Description of the task> In the entries below, identify every line with the string "TypeError" and copy it.

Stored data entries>

(** * Peterson's two-process lock with timeout, statistics and a protected counter

    A shallow embedding of [optimised_peterson_algorithm.py].

    The file has two layers.

    - A call-level layer: every method of [PetersonLock] and [SharedResource]
      is a computation in a small monad that threads the object, reads the
      wall clock from a tape of readings, may raise a Python exception, and
      records the shared-memory accesses it performs, in program order.
      A call is run on its own here: nothing else writes the object while it
      runs.
    - A thread-level layer: the two worker threads of the driver as a
      transition system, one transition per access to shared memory, with all
      interleavings of the two threads.

    The plain variant of the algorithm, [peterson-algorithm.py], is embedded
    the same way in [Module Basic].

    Python's [float] is idealised as [Q]; Python's [int] is [Z]. *)

From Stdlib Require Import ZArith QArith Lia String.
From stdpp Require Import base option list gmap.

Local Open Scope Z_scope.

(** ** Python values and exceptions *)

(** The [amount] argument of [increment]: an [int], or something that [int]'s
    [+] rejects. *)
Inductive pyval : Type :=
| PyInt (n : Z)
| PyNone.

(** The source has one exception class, [PetersonError], raised at four places
    with four messages; the first four constructors are these four uses.
    - [InvalidProcessId p]: "Invalid process ID: p. Must be 0 or 1."
    - [LockTimeout p]: "Process p timed out waiting for lock"
    - [LockAcquisitionFailure e]: "Lock acquisition failed: str(e)"
    - [LockReleaseFailure e]: "Lock release failed: str(e)"
    The last four are Python built-ins, which are not [PetersonError]s. *)
Inductive exn : Type :=
| InvalidProcessId (process_id : Z)
| LockTimeout (process_id : Z)
| LockAcquisitionFailure (cause : exn)
| LockReleaseFailure (cause : exn)
| IndexError
| KeyError
| TypeError
| ValueError.

Definition is_PetersonError (e : exn) : bool :=
  match e with
  | InvalidProcessId _ | LockTimeout _
  | LockAcquisitionFailure _ | LockReleaseFailure _ => true
  | IndexError | KeyError | TypeError | ValueError => false
  end.

Inductive result (A : Type) : Type :=
| Return (a : A)
| Raise (e : exn).
Arguments Return {A} a.
Arguments Raise {A} e.

(** ** Data model *)

Record ProcessStats : Type := mkProcessStats {
  entries : Z;
  wait_time : Q;
  fails : Z
}.

Record StatsView : Type := mkStatsView {
  view_entries : Z;
  avg_wait_time : Q;
  view_fails : Z
}.

Record LogEntry : Type := mkLogEntry {
  log_process_id : Z;
  log_operation : string;
  log_amount : pyval;
  log_timestamp : Q;
  log_duration : Q
}.

(** Accesses to shared memory and suspensions, as a call performs them. *)
Inductive event : Type :=
| EvSetFlag (i : Z) (b : bool)
| EvGetFlag (i : Z) (b : bool)
| EvSetTurn (t : Z)
| EvGetTurn (t : Z)
| EvSleep (d : Q)
| EvGetValue (v : Z)
| EvSetValue (v : Z)
| EvAppendLog (e : LogEntry).

(** ** The monad of calls *)

(** What a call runs in: the object it is a method of, the readings the wall
    clock will give, and the accesses performed so far. *)
Record World (S : Type) : Type := mkWorld {
  obj : S;
  clock : list Q;
  trace : list event
}.
Arguments mkWorld {S} obj clock trace.
Arguments obj {S} w.
Arguments clock {S} w.
Arguments trace {S} w.

(** [None]: the clock tape ended before the call did. *)
Definition M (S A : Type) : Type := World S → option (result A * World S).

Section Monad.
Context {S : Type}.

Definition ret {A} (a : A) : M S A := λ w, Some (Return a, w).

Definition raise {A} (e : exn) : M S A := λ w, Some (Raise e, w).

Definition bind {A B} (m : M S A) (k : A → M S B) : M S B :=
  λ w, match m w with
       | None => None
       | Some (Return a, w') => k a w'
       | Some (Raise e, w') => Some (Raise e, w')
       end.

(** [try: m  except Exception as e: h e] *)
Definition try_except {A} (m : M S A) (h : exn → M S A) : M S A :=
  λ w, match m w with
       | None => None
       | Some (Return a, w') => Some (Return a, w')
       | Some (Raise e, w') => h e w'
       end.

(** [try: m  except PetersonError as e: h e]: other exceptions pass. *)
Definition try_except_PetersonError {A} (m : M S A) (h : exn → M S A)
  : M S A :=
  try_except m (λ e, if is_PetersonError e then h e else raise e).

(** [try: m  finally: f]. [f] runs on every exit of [m]; an exception of
    [f] replaces the outcome of [m], otherwise the outcome of [m] stands. *)
Definition try_finally {A} (m : M S A) (f : M S unit) : M S A :=
  λ w, match m w with
       | None => None
       | Some (r, w') =>
           match f w' with
           | None => None
           | Some (Return _, w'') => Some (r, w'')
           | Some (Raise e, w'') => Some (Raise e, w'')
           end
       end.

(** The model has no answer: the clock tape is used up. *)
Definition stuck {A} : M S A := λ _, None.

Definition gets {A} (f : S → A) : M S A := λ w, Some (Return (f (obj w)), w).

Definition modify (f : S → S) : M S unit :=
  λ w, Some (Return tt, mkWorld (f (obj w)) (clock w) (trace w)).

Definition emit (e : event) : M S unit :=
  λ w, Some (Return tt, mkWorld (obj w) (clock w) (trace w ++ [e])).

(** [time.time()] *)
Definition time_time : M S Q :=
  λ w, match clock w with
       | [] => None
       | t :: ts => Some (Return t, mkWorld (obj w) ts (trace w))
       end.

(** [time.sleep(d)]. A negative [d] raises [ValueError] ("sleep length must
    be non-negative"); otherwise the call suspends the caller and returns. *)
Definition time_sleep (d : Q) : M S unit :=
  if Qle_bool 0 d then emit (EvSleep d) else raise ValueError.

(** A bound on the polls a loop can still make: each poll that does not
    leave the loop takes one reading of the clock. *)
Definition polls_left : M S nat := λ w, Some (Return (length (clock w)), w).
End Monad.

#[global] Instance M_ret {S} : MRet (M S) := @ret S.
#[global] Instance M_bind {S} : MBind (M S) := λ A B k m, bind m k.

(** Run a method of a part of an object on the whole object. *)
Definition zoom {S T A} (get : T → S) (set : S → T → T) (m : M S A) : M T A :=
  λ w, match m (mkWorld (get (obj w)) (clock w) (trace w)) with
       | None => None
       | Some (r, w') =>
           Some (r, mkWorld (set (obj w') (obj w)) (clock w') (trace w'))
       end.

(** Python's [l[i]]: a negative index counts from the end. *)
Definition py_index {A} (l : list A) (i : Z) : option nat :=
  let n := Z.of_nat (length l) in
  if (0 <=? i) && (i <? n) then Some (Z.to_nat i)
  else if (- n <=? i) && (i <? 0) then Some (Z.to_nat (n + i))
  else None.

(** Python's [x in l] on a list of integers. *)
Definition py_in (x : Z) (l : list Z) : bool := existsb (Z.eqb x) l.

Definition Qgt_bool (a b : Q) : bool := negb (Qle_bool a b).

Arguments Qgt_bool : simpl never.
Arguments Qle_bool : simpl never.
Arguments Qminus : simpl never.
Arguments Qplus : simpl never.
Arguments Qdiv : simpl never.

(** ** [class PetersonLock] *)

Module PetersonLock.

Record t : Type := mk {
  flag : list bool;
  turn : Z;
  stats : gmap Z ProcessStats;
  _lock_timeout : Q
}.

(** [__init__] *)
Definition init : t :=
  {| flag := [false; false];
     turn := 0;
     stats := {[ 0 := mkProcessStats 0 0 0; 1 := mkProcessStats 0 0 0 ]};
     _lock_timeout := 5 |}.

Definition with_flag (l : list bool) (s : t) : t :=
  mk l (turn s) (stats s) (_lock_timeout s).
Definition with_turn (x : Z) (s : t) : t :=
  mk (flag s) x (stats s) (_lock_timeout s).
Definition with_stats (m : gmap Z ProcessStats) (s : t) : t :=
  mk (flag s) (turn s) m (_lock_timeout s).

(** [self.flag[i] = b] *)
Definition set_flag (i : Z) (b : bool) : M t unit :=
  l ← gets flag;
  match py_index l i with
  | None => raise IndexError
  | Some k => modify (with_flag (<[k := b]> l));; emit (EvSetFlag i b)
  end.

(** [self.flag[i]] *)
Definition get_flag (i : Z) : M t bool :=
  l ← gets flag;
  match py_index l i ≫= λ k, l !! k with
  | None => raise IndexError
  | Some b => emit (EvGetFlag i b);; mret b
  end.

(** [self.turn = x] *)
Definition set_turn (x : Z) : M t unit :=
  modify (with_turn x);; emit (EvSetTurn x).

(** [self.turn] *)
Definition get_turn : M t Z :=
  x ← gets turn; emit (EvGetTurn x);; mret x.

(** [self.stats[i].field op= ...] *)
Definition update_stats (i : Z) (f : ProcessStats → ProcessStats)
  : M t unit :=
  m ← gets stats;
  match m !! i with
  | None => raise KeyError
  | Some ps => modify (with_stats (<[i := f ps]> m))
  end.

(** Lines 44-49: the wait loop. Every poll that goes on has taken a reading
    from the clock tape, so with [polls] at least the number of readings left
    the tape ends before [polls] does. *)
Fixpoint wait_loop (polls : nat) (process_id other : Z) (start_time : Q)
  : M t unit :=
  f ← get_flag other;
  c ← (if f : bool then x ← get_turn; mret (x =? other)
       else mret false);
  if c : bool then
    now ← time_time;
    limit ← gets _lock_timeout;
    if Qgt_bool (now - start_time) limit then
      set_flag process_id false;;
      update_stats process_id
        (λ ps, mkProcessStats (entries ps) (wait_time ps) (fails ps + 1));;
      raise (LockTimeout process_id)
    else
      time_sleep (1 # 100);;
      match polls with
      | O => stuck
      | Datatypes.S n => wait_loop n process_id other start_time
      end
  else mret tt.

(** [def lock(self, process_id)] *)
Definition lock (process_id : Z) : M t bool :=
  if negb (py_in process_id [0; 1]) then
    raise (InvalidProcessId process_id)
  else
    let other := 1 - process_id in
    start_time ← time_time;
    try_except
      (set_flag process_id true;;
       set_turn other;;
       polls ← polls_left;
       wait_loop polls process_id other start_time;;
       update_stats process_id
         (λ ps, mkProcessStats (entries ps + 1) (wait_time ps) (fails ps));;
       now ← time_time;
       update_stats process_id
         (λ ps, mkProcessStats (entries ps)
                               (wait_time ps + (now - start_time))
                               (fails ps));;
       mret true)
      (λ e, set_flag process_id false;;
            raise (LockAcquisitionFailure e)).

(** [def unlock(self, process_id)] *)
Definition unlock (process_id : Z) : M t unit :=
  if negb (py_in process_id [0; 1]) then
    raise (InvalidProcessId process_id)
  else
    try_except
      (set_flag process_id false)
      (λ e, raise (LockReleaseFailure e)).

(** One value of the dictionary [get_stats] returns. *)
Definition view (ps : ProcessStats) : StatsView :=
  {| view_entries := entries ps;
     avg_wait_time := if entries ps >? 0
                      then wait_time ps / inject_Z (entries ps)
                      else 0;
     view_fails := fails ps |}.

(** [def get_stats(self)]. The key "Process_pid" is represented by [pid]. *)
Definition get_stats : M t (gmap Z StatsView) :=
  m ← gets stats; mret (view <$> m).

End PetersonLock.

(** [current + amount] on an [int] [current]. *)
Definition py_add {S} (current : Z) (amount : pyval) : M S Z :=
  match amount with
  | PyInt n => mret (current + n)
  | PyNone => raise TypeError
  end.

(** ** [class SharedResource] *)

Module SharedResource.

Record t : Type := mk {
  value : Z;
  lock : PetersonLock.t;
  access_log : list LogEntry
}.

(** [__init__] *)
Definition init : t :=
  {| value := 0; lock := PetersonLock.init; access_log := [] |}.

Definition with_value (v : Z) (r : t) : t := mk v (lock r) (access_log r).
Definition with_lock (l : PetersonLock.t) (r : t) : t :=
  mk (value r) l (access_log r).
Definition with_access_log (l : list LogEntry) (r : t) : t :=
  mk (value r) (lock r) l.

(** [self.lock.m(...)] *)
Definition on_lock {A} (m : M PetersonLock.t A) : M t A :=
  zoom lock with_lock m.

(** [self.value] *)
Definition get_value : M t Z :=
  v ← gets value; emit (EvGetValue v);; mret v.
(** X12: the console method of each level: [log] and [success] write
    with [console.log], [info] with [console.info], [debug] with
    [console.debug] and [warn] with [console.warn]. *)
Theorem level_streams (this : Kino) (entries : list jsval) (w : World) :
  Kino_instance w ≠ None →
  ∀ method writer,
    In (method, writer)
       [(log, console_log); (info, console_info); (debug, console_debug);
        (success, console_log); (warn, console_warn)] →
    ∃ lines,
      console (after (method this entries) w) = console w ++ lines
      ∧ Forall (λ l, line_writer l = writer) lines.
Proof.
  intros H method writer Hin.
  assert (∀ type, ∃ lines,
            console (after (check_initialized;; output this type entries) w)
            = console w ++ lines
            ∧ Forall (λ l, line_writer l
                           = line_writer (line_of "" this type JNull))
                lines) as Hlevel.
  { intros type. unfold after.
    destruct (toLocaleString (clock w) (Kino_locale w)) as [date|] eqn:Hd.
    - exists (line_of date this type <$> entries).
      rewrite (level_eq toLocaleString chalk util_inspect
                 this type entries w date H Hd).
      split; [reflexivity |]. apply Forall_fmap, Forall_forall. by intros e _.
    - exists [].
      rewrite (level_RangeError toLocaleString chalk util_inspect
                 this type entries w H Hd).
      split; [by rewrite app_nil_r | constructor]. }
  destruct Hin as [[= <- <-] | [[= <- <-] | [[= <- <-] | [[= <- <-] | [[= <- <-] | []]]]]].
  - apply (Hlevel Klog).
  - apply (Hlevel Kinfo).
  - apply (Hlevel Kdebug).
  - apply (Hlevel Ksuccess).
  - apply (Hlevel Kwarn).
Qed.
Lemma flagged_isDropout (l : list (Z * Z)) (x y : Z) :
  isDropout (flat_map flagged l) x y = true
  <-> In (x, y) l /\ fst (pixel_values x y) = [] /\ colourBurstStart videoParameters < x.
Proof.
induction l as [|[px py] l IH]; simpl.
- split; [discriminate | intros [[] _]].
- rewrite isDropout_app, orb_true_iff, IH.
  assert (F : isDropout (flagged (px, py)) x y = true
              <-> (px, py) = (x, y) /\ fst (pixel_values x y) = []
                  /\ colourBurstStart videoParameters < x).
  { unfold flagged. cbn [fst snd].
    destruct (fst (pixel_values px py)) as [|a rest] eqn:E.
    - destruct (Z.ltb_spec (colourBurstStart videoParameters) px) as [L|L]; simpl.
      + destruct (Z.eqb_spec (py + 1 - 1) y) as [Hy|Hy];
          destruct (Z.leb_spec px x) as [H1|H1];
          destruct (Z.leb_spec x px) as [H2|H2]; simpl; split; intros K;
          try discriminate;
          try (destruct K as (K & _ & _); inversion K; subst; first [reflexivity | lia]).
        assert (Ex : px = x) by lia. assert (Ey : py = y) by lia. subst px py.
        repeat split; assumption.
      + split; [discriminate | intros (K & _ & C); inversion K; subst; lia].
    - simpl. split; [discriminate | intros (K & V & _); inversion K; subst; congruence]. }
  rewrite F. tauto.
Qed.

(** X8.  As long as [DropOuts::concatenate] keeps the coverage of the
    table it merges, the dropouts [stackField] leaves (started from an
    empty table) mark exactly the pixels of the field whose value set is
    empty and whose column is past the colour-burst start. *)
Theorem output_dropouts_exact (out : list Z) (x y : Z) :
  (forall d px py, isDropout (concatenate d) px py = isDropout d px py) ->
  isDropout (dropOuts (stackField concatenate inputFields videoParameters fieldMetadata
                                  availableSourcesForFrame noDiffDod out [])) x y = true
  <-> 0 <= x < fieldWidth videoParameters
      /\ 0 <= y < fieldHeight videoParameters
      /\ fst (pixel_values x y) = []
      /\ colourBurstStart videoParameters < x.
Proof.
intros Hc.
assert (E : isDropout (dropOuts (stackField concatenate inputFields videoParameters
                                   fieldMetadata availableSourcesForFrame noDiffDod out []))
                      x y
            = isDropout (flat_map flagged the_pixels) x y).
{ rewrite stackField_scanned. cbv zeta. unfold scanned.
  rewrite firstn_all.
  destruct (DropOuts.size _ =? 0); cbn [dropOuts]; rewrite ?Hc, scanned_dropOuts;
    reflexivity. }
rewrite E, flagged_isDropout, pixels_In. tauto.
Qed.

(** *** No value: the previous good value and the dropout *)

(** The previous good value in force when the scan reaches its [k]-th
    pixel, read off the finished output field: the sample of the nearest
    earlier pixel whose value set was not empty, and 0, the value at the
    start of the field, when there is none. *)
Fixpoint remembered (field : list Z) (k : nat) : Z :=
  match k with
  | O => 0
  | S j =>
      match fst (pixel_values (fst (nth j the_pixels (0, 0))) (snd (nth j the_pixels (0, 0)))) with
      | [] => remembered field j
      | _ :: _ => nth j field 0
      end
  end.

Lemma scanned_remembered (out : list Z) (dos : DropOuts.t) (n : nat) :
  (length the_pixels <= length out)%nat ->
  forall k, (k <= length the_pixels)%nat -> (k <= n)%nat ->
  prevGoodValue (scan k out dos) = remembered (outputField (scan n out dos)) k.
Proof.
intros Hout. induction k as [|j IH]; intros Hk Hn; [reflexivity|].
destruct (nth_error the_pixels j) as [[x y]|] eqn:E;
  [|apply nth_error_None in E; lia].
rewrite (scanned_step _ _ _ _ _ j x y) by exact E.
cbn [remembered]. rewrite (nth_error_nth _ _ _ E). cbn [fst snd].
destruct (fst (pixel_values x y)) as [|v rest] eqn:V.
- rewrite <- IH by lia. rewrite stackPixel_values, V. reflexivity.
- rewrite (scanned_sample j out dos) by lia.
  rewrite (scanned_step _ _ _ _ _ j x y) by exact E. reflexivity.
Qed.
(** C3 (amended).  For a keyword row with clicks = 5, orders = 0, sales = 0
    and target ratio 0.30, every script computes Max Bid = 0.00.  The label
    is "Reduce Bid" when the baseline (Spend or CPC) is above 0, "Increase
    Bid" when it is below 0, and "Pause" exactly when the baseline is
    neither above nor below 0. *)
Theorem C3_zero_sales_keyword (baseline : num) :
  zero_sales_rule baseline
    (Dash_audit.keywords_Max_Bid (Fin 0.3) (Fin 0) (Fin 5))
    (Dash_audit.keywords_Action
       (Dash_audit.keywords_Max_Bid (Fin 0.3) (Fin 0) (Fin 5)) baseline (Fin 5) (Fin 0)) /\
  zero_sales_rule baseline
    (Amazon_ads_audit.keywords_Max_Bid (Fin 0.3) (Fin 0) (Fin 5))
    (Amazon_ads_audit.keywords_Action
       (Amazon_ads_audit.keywords_Max_Bid (Fin 0.3) (Fin 0) (Fin 5)) baseline (Fin 5) (Fin 0)) /\
  zero_sales_rule baseline
    (Back_up_Final.keywords_Max_Bid (Fin 0.3) (Fin 0) (Fin 5))
    (Back_up_Final.keywords_Action
       (Back_up_Final.keywords_Max_Bid (Fin 0.3) (Fin 0) (Fin 5)) baseline (Fin 5) (Fin 0)) /\
  zero_sales_rule baseline
    (Server.keywords_Max_Bid (Fin 0.3) (Fin 0) (Fin 5))
    (Server.keywords_Action
       (Server.keywords_Max_Bid (Fin 0.3) (Fin 0) (Fin 5)) baseline (Fin 5) (Fin 0)).
Proof.
  pose proof (zero_sales_rule_holds baseline) as H.
  split; [exact H|]. split; [exact H|]. split; exact H.
Qed.

(** ** The search-term rule *)

Lemma andb3_true (a b c : bool) :
  a && b && c = true <-> a = true /\ b = true /\ c = true.
Proof. destruct a, b, c; simpl; intuition discriminate. Qed.

Lemma Server_Graduate_iff (target_acos ACOS Orders Clicks : num) (Match_Type : string) :
  Server.search_terms_Action target_acos ACOS Orders Clicks Match_Type = "Graduate" <->
  (ACOS <? target_acos * Fin 100)%num = true /\ (Orders >=? Fin 2)%num = true /\
  Py.lower (Py.strip Match_Type) <> "exact".
Proof.
  unfold Server.search_terms_Action.
  rewrite <- String.eqb_neq, <- negb_true_iff, <- andb3_true.
  destruct (_ && _ && _); [tauto|].
  destruct (_ && _); split; discriminate.
Qed.

Lemma Back_up_Final_Graduate_iff (target_acos ACOS Orders Clicks : num) :
  Back_up_Final.search_terms_Action target_acos ACOS Orders Clicks = "Graduate" <->
  (ACOS <? target_acos)%num = true /\ (Orders >=? Fin 2)%num = true.
Proof.
  unfold Back_up_Final.search_terms_Action. rewrite <- andb_true_iff.
  destruct ((ACOS <? target_acos)%num && (Orders >=? Fin 2)%num); [tauto|].
  destruct (_ && _); split; discriminate.
Qed.
(** * Kinetic AI web client: real-time session layer

    A shallow embedding of the request handlers and client hooks that make up
    the session layer of the dashboard, and the properties of the written
    specification checked against them.

    - [PoseEstimation]  : POST handler of the pose-analysis route
    - [SocketProvider]  : reconnect logic of the legacy WebSocket connection
    - [WebRTCClient]    : signaling handlers of [initializeWebRTC]
    - [VideoCallRoute]  : POST handler of the video-call route
    - [AuthApi]         : [startVideoCall] / [endVideoCall] hooks and the
                          [video_sessions] table
    - [Progress]        : POST and GET handlers of the progress route
    - [Appointments]    : handlers of the appointments route (POST, GET, PUT,
                          DELETE) and the requests of its client
    - [PoseClient]      : [analyzePoseData] hook
    - [SessionQueries]  : [getVideoCallSession] / [getActiveVideoCallSessions]

    Conventions.  JavaScript strings are [string]; a value that may be
    [undefined] or [null] is an [option]; time stamps are milliseconds since
    the epoch in [Z] (the ISO strings written by [toISOString] and read back by
    [new Date(..).getTime()] carry exactly that).  Remote collaborators (the
    FastAPI backend, the clock, the database error channel) are inputs of the
    handlers: every handler is a function of the request, the store and the
    collaborator's answers.  The constraints of the [video_sessions] table
    (column types, keys, row-level policies) are those of the schema.  The
    progress route stores request values of any kind and does arithmetic on
    them; there the values are a type parameter and the arithmetic is kept
    symbolic. *)

From stdpp Require Import base decidable option list strings pretty gmap.
From Stdlib Require Import Ascii ZArith Lia.

#[local] Open Scope string_scope.
#[local] Open Scope list_scope.
#[local] Open Scope Z_scope.

(** ** JavaScript helpers shared by the handlers *)

(** Truthiness of a possibly missing string: [undefined], [null] and the empty
    string are falsy. *)
Definition truthy (v : option string) : bool :=
  match v with
  | Some s => negb (String.eqb s "")
  | None => false
  end.

(** [a || b] on strings. *)
Definition or_else (v : option string) (d : string) : string :=
  if truthy v then default d v else d.

(** [h.startsWith('Bearer ')] *)
Definition is_bearer (h : string) : bool := String.prefix "Bearer " h.

(** [!authHeader || !authHeader.startsWith('Bearer ')] *)
Definition bad_auth_header (h : option string) : bool :=
  match h with
  | Some s => negb (truthy (Some s)) || negb (is_bearer s)
  | None => true
  end.

(** [response.ok] of the fetch API *)
Definition http_ok (status : nat) : bool :=
  (200 <=? status)%nat && (status <=? 299)%nat.

(** ** Pose-analysis route (POST) *)

Module PoseEstimation.

(** A row of the [pose_analyses] table. *)
Record pose_row := {
  user_id : string;
  session_id : option string;
  pose_data : string;
  row_analysis : option string;
  row_feedback : option string;
  row_score : option Z;
  created_at : Z
}.

(** Body of the backend's answer. *)
Record backend_data := {
  detail : option string;
  b_analysis : option string;
  b_feedback : option string;
  b_score : option Z
}.

(** What [fetch] followed by [response.json()] yields: an HTTP status with a
    body, or an exception ([FetchFailed] carries its message: the network
    call or the decoding of the body threw). *)
Inductive backend_reply :=
| Replied (http : nat) (data : backend_data)
| FetchFailed (err : string).

(** The request forwarded to [`${BACKEND_URL}/motion/analyze`]. *)
Record backend_request := {
  authorization : string;
  req_pose_data : string;
  req_video_frame : option string;
  req_session_id : option string
}.

Record body := {
  poseData : string;
  videoFrame : option string;
  sessionId : option string
}.

(** One submission together with everything the handler reads from its
    environment while serving it. *)
Record submission := {
  auth_session : option string;      (* session.user.id of supabase.auth.getSession() *)
  auth_header : option string;       (* request.headers.get('authorization') *)
  json_body : body + string;         (* request.json(), or the message of the exception it throws *)
  select_data : bool;                (* false: the select returned data = null *)
  current_time : Z;                  (* new Date().getTime() of the throttle check *)
  reply : backend_reply;             (* answer of the analysis backend *)
  store_time : Z;                    (* new Date().toISOString() of the insert *)
  storage_error : bool               (* the insert reported an error *)
}.

Inductive result_fields :=
| NoFields
| Fields (analysis feedback : option string) (score : option Z).

Record response := {
  status : nat;
  success : bool;
  message : string;
  fields : result_fields;
  error : option string
}.

Record outcome := {
  resp : response;
  db_after : list pose_row;
  forwarded : option backend_request
}.

(** [.eq('session_id', sid).eq('user_id', uid)] *)
Definition matches (sid uid : string) (r : pose_row) : bool :=
  bool_decide (session_id r = Some sid) && String.eqb (user_id r) uid.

Response>
| TypeError
  | IndexError | KeyError | TypeError | ValueError => false
  | PyNone => raise TypeError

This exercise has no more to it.